### [DIRECTIONS]
Show every line of the data that includes the word "Stdlib".

### [Saved data entries]
= = =

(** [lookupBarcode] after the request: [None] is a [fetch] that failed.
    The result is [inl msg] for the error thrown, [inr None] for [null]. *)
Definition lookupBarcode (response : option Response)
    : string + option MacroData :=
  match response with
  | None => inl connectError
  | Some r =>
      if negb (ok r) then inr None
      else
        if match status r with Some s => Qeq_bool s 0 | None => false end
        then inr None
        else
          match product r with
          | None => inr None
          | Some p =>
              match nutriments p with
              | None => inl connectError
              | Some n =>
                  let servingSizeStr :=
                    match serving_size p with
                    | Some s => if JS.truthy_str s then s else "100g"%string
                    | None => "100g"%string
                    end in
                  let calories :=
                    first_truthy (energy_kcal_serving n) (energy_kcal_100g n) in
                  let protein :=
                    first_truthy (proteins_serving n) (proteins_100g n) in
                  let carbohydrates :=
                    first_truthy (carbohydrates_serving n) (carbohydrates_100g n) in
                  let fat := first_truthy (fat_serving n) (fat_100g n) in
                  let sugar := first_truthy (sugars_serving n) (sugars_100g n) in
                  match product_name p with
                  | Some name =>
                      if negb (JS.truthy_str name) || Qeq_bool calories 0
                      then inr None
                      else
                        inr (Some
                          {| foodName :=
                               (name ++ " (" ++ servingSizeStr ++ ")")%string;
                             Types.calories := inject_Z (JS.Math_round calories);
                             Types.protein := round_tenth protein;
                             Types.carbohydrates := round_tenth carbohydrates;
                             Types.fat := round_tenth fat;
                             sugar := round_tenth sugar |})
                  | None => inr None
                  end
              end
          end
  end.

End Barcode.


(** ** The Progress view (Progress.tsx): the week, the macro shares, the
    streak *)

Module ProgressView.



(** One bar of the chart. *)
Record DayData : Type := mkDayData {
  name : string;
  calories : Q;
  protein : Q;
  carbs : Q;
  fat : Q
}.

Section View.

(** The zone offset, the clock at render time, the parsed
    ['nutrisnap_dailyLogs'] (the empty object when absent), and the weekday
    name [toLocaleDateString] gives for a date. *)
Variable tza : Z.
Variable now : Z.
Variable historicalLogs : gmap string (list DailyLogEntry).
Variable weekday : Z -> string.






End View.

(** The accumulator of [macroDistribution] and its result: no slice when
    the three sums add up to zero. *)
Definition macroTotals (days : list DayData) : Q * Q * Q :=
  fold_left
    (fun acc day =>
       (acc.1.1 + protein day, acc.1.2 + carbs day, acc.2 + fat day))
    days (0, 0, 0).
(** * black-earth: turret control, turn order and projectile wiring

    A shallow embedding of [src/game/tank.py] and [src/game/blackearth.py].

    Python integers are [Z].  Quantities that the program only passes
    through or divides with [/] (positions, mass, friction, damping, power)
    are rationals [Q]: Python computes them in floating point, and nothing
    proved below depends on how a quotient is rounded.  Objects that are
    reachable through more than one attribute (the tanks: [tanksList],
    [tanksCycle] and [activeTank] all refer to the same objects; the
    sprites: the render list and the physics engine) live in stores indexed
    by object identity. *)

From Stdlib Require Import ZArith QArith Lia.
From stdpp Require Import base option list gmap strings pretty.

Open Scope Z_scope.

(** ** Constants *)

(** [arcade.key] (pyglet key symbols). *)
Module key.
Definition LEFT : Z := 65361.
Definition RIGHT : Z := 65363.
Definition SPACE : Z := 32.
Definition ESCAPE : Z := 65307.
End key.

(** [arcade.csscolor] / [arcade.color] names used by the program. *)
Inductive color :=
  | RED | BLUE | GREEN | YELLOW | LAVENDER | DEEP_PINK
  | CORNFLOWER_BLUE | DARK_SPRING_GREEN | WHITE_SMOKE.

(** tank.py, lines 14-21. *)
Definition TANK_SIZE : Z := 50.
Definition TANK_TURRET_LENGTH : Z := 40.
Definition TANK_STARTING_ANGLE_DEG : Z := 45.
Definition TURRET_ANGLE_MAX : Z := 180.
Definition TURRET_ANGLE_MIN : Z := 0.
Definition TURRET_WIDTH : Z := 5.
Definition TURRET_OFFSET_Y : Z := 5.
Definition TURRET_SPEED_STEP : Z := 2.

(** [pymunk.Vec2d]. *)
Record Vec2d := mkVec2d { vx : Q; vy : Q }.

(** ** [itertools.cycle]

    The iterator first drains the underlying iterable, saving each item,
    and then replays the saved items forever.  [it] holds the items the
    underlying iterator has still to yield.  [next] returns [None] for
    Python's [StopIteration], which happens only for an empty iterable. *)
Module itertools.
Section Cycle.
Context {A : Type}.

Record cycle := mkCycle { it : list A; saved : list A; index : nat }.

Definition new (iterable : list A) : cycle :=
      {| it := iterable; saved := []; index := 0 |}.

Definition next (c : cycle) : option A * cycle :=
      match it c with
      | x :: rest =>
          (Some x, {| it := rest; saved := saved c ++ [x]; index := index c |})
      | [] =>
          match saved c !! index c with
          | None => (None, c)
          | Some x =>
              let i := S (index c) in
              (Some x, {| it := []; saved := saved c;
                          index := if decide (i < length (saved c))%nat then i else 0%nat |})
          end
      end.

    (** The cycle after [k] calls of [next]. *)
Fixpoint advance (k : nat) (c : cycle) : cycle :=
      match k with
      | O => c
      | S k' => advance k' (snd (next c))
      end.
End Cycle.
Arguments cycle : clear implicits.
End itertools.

= = =

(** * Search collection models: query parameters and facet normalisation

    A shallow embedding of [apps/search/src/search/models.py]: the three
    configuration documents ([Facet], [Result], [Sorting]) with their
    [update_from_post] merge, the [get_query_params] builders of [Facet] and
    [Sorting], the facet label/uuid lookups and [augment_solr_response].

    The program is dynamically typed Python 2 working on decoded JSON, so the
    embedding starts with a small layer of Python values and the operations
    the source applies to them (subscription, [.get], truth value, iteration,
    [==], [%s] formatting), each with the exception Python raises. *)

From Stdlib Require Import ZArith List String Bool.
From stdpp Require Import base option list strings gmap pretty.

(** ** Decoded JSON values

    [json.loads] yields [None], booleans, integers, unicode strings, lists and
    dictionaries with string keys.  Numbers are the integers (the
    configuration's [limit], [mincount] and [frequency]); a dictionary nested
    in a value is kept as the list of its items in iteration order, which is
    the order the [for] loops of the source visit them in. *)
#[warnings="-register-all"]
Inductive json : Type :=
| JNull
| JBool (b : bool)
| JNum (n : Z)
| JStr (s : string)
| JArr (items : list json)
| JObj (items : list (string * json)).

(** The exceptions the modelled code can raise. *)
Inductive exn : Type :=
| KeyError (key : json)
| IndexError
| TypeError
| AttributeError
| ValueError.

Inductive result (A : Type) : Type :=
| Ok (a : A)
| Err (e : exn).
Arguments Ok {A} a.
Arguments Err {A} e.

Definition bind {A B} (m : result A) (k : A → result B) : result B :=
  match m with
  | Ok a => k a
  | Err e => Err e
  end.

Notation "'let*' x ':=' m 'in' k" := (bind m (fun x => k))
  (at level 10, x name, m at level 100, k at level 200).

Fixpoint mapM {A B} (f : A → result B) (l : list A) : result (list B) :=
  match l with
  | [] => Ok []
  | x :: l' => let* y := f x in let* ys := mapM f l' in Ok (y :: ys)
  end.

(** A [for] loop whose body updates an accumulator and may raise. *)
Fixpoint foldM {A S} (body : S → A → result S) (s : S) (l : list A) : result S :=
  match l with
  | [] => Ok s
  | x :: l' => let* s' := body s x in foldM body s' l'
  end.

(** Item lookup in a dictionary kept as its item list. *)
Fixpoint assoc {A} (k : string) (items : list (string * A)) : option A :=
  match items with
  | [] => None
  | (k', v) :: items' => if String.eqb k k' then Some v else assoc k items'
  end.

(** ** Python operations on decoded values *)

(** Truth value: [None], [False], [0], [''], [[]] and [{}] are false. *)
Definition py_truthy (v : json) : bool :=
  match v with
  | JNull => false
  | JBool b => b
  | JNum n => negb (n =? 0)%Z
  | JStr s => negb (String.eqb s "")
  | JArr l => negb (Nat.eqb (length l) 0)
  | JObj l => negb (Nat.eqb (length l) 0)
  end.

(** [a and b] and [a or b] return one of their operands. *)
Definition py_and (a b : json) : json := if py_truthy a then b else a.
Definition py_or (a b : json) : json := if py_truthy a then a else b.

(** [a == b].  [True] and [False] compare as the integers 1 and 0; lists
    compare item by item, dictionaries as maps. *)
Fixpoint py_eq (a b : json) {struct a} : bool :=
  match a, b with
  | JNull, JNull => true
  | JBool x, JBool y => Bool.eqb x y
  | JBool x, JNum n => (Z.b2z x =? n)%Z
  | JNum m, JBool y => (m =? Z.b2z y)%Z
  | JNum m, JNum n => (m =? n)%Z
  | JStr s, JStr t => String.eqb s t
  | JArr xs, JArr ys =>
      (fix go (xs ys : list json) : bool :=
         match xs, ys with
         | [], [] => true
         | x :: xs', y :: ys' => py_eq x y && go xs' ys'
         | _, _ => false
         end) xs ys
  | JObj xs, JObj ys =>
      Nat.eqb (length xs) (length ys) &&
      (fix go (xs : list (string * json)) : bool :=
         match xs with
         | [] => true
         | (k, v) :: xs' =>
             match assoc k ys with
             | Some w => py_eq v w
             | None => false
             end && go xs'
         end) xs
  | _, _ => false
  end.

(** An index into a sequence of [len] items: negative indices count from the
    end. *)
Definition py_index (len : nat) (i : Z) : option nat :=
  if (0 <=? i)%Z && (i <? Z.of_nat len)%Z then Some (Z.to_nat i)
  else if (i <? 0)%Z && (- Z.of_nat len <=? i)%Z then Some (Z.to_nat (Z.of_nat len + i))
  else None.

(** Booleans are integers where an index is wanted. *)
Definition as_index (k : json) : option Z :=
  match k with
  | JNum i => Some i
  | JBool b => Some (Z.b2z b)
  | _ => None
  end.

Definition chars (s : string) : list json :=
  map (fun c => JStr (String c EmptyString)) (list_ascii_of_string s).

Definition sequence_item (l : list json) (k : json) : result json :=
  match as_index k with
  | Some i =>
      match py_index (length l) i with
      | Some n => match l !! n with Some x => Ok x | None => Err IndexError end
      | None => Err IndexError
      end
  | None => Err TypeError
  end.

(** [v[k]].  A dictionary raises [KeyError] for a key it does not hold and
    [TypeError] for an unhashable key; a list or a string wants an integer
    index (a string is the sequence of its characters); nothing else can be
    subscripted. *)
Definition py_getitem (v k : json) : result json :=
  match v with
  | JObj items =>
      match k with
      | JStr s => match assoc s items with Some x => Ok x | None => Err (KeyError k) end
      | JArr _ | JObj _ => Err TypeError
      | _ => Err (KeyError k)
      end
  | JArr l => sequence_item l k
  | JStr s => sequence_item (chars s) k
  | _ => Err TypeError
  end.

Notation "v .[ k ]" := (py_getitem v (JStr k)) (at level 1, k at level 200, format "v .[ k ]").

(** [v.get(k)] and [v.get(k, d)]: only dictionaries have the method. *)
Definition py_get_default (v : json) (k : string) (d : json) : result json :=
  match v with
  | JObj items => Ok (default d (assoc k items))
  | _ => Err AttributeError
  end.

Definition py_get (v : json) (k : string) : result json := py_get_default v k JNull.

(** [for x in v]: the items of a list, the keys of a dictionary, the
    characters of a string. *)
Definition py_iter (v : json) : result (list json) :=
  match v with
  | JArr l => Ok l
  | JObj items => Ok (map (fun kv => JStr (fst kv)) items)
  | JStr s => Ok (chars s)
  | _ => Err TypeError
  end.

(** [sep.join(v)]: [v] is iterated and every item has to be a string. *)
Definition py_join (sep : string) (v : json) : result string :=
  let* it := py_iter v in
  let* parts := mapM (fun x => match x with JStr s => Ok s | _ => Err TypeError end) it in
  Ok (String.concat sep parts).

= = =

### [EXPECTED ANSWER]
From Stdlib Require Import ZArith QArith Lia.
From Stdlib Require Import ZArith List String Bool.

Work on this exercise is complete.